TASK STATEMENT
Repeat every record exactly as written.

PROVIDED MATERIAL
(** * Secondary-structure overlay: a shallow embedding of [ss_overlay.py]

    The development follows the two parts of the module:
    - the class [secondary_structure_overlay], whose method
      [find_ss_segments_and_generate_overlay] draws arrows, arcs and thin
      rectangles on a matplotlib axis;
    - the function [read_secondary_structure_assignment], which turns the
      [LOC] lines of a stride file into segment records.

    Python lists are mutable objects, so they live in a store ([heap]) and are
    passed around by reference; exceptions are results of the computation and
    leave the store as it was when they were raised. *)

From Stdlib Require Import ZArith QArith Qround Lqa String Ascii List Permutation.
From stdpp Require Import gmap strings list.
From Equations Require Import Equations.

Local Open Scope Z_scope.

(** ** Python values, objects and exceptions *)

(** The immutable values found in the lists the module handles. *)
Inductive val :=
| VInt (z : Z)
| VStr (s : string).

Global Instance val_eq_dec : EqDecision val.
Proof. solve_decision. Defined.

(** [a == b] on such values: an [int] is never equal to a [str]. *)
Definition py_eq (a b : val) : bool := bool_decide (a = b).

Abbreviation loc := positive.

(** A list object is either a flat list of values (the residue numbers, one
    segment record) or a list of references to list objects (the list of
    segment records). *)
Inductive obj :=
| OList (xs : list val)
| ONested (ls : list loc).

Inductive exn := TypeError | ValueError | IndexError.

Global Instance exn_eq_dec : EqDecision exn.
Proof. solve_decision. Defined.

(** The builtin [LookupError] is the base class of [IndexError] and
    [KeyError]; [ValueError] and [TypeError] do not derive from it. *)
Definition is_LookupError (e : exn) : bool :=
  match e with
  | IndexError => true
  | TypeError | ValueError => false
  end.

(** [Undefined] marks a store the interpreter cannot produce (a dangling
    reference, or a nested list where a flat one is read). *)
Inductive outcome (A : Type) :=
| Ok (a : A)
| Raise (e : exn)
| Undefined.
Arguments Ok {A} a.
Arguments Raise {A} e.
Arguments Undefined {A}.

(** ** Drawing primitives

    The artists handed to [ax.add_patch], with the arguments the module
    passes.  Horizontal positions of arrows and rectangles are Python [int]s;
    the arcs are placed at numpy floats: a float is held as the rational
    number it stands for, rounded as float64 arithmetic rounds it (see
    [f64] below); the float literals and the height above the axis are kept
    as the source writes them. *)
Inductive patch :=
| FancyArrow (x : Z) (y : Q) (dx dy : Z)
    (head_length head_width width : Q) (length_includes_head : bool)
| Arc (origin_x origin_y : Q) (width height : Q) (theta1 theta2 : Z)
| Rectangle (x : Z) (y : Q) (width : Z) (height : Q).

ANSWER TO THIS TASK
(** * Secondary-structure overlay: a shallow embedding of [ss_overlay.py]

    The development follows the two parts of the module:
    - the class [secondary_structure_overlay], whose method
      [find_ss_segments_and_generate_overlay] draws arrows, arcs and thin
      rectangles on a matplotlib axis;
    - the function [read_secondary_structure_assignment], which turns the
      [LOC] lines of a stride file into segment records.

    Python lists are mutable objects, so they live in a store ([heap]) and are
    passed around by reference; exceptions are results of the computation and
    leave the store as it was when they were raised. *)

From Stdlib Require Import ZArith QArith Qround Lqa String Ascii List Permutation.
From stdpp Require Import gmap strings list.
From Equations Require Import Equations.

Local Open Scope Z_scope.

(** ** Python values, objects and exceptions *)

(** The immutable values found in the lists the module handles. *)
Inductive val :=
| VInt (z : Z)
| VStr (s : string).

Global Instance val_eq_dec : EqDecision val.
Proof. solve_decision. Defined.

(** [a == b] on such values: an [int] is never equal to a [str]. *)
Definition py_eq (a b : val) : bool := bool_decide (a = b).

Abbreviation loc := positive.

(** A list object is either a flat list of values (the residue numbers, one
    segment record) or a list of references to list objects (the list of
    segment records). *)
Inductive obj :=
| OList (xs : list val)
| ONested (ls : list loc).

Inductive exn := TypeError | ValueError | IndexError.

Global Instance exn_eq_dec : EqDecision exn.
Proof. solve_decision. Defined.

(** The builtin [LookupError] is the base class of [IndexError] and
    [KeyError]; [ValueError] and [TypeError] do not derive from it. *)
Definition is_LookupError (e : exn) : bool :=
  match e with
  | IndexError => true
  | TypeError | ValueError => false
  end.

(** [Undefined] marks a store the interpreter cannot produce (a dangling
    reference, or a nested list where a flat one is read). *)
Inductive outcome (A : Type) :=
| Ok (a : A)
| Raise (e : exn)
| Undefined.
Arguments Ok {A} a.
Arguments Raise {A} e.
Arguments Undefined {A}.

(** ** Drawing primitives

    The artists handed to [ax.add_patch], with the arguments the module
    passes.  Horizontal positions of arrows and rectangles are Python [int]s;
    the arcs are placed at numpy floats: a float is held as the rational
    number it stands for, rounded as float64 arithmetic rounds it (see
    [f64] below); the float literals and the height above the axis are kept
    as the source writes them. *)
Inductive patch :=
| FancyArrow (x : Z) (y : Q) (dx dy : Z)
    (head_length head_width width : Q) (length_includes_head : bool)
| Arc (origin_x origin_y : Q) (width height : Q) (theta1 theta2 : Z)
| Rectangle (x : Z) (y : Q) (width : Z) (height : Q).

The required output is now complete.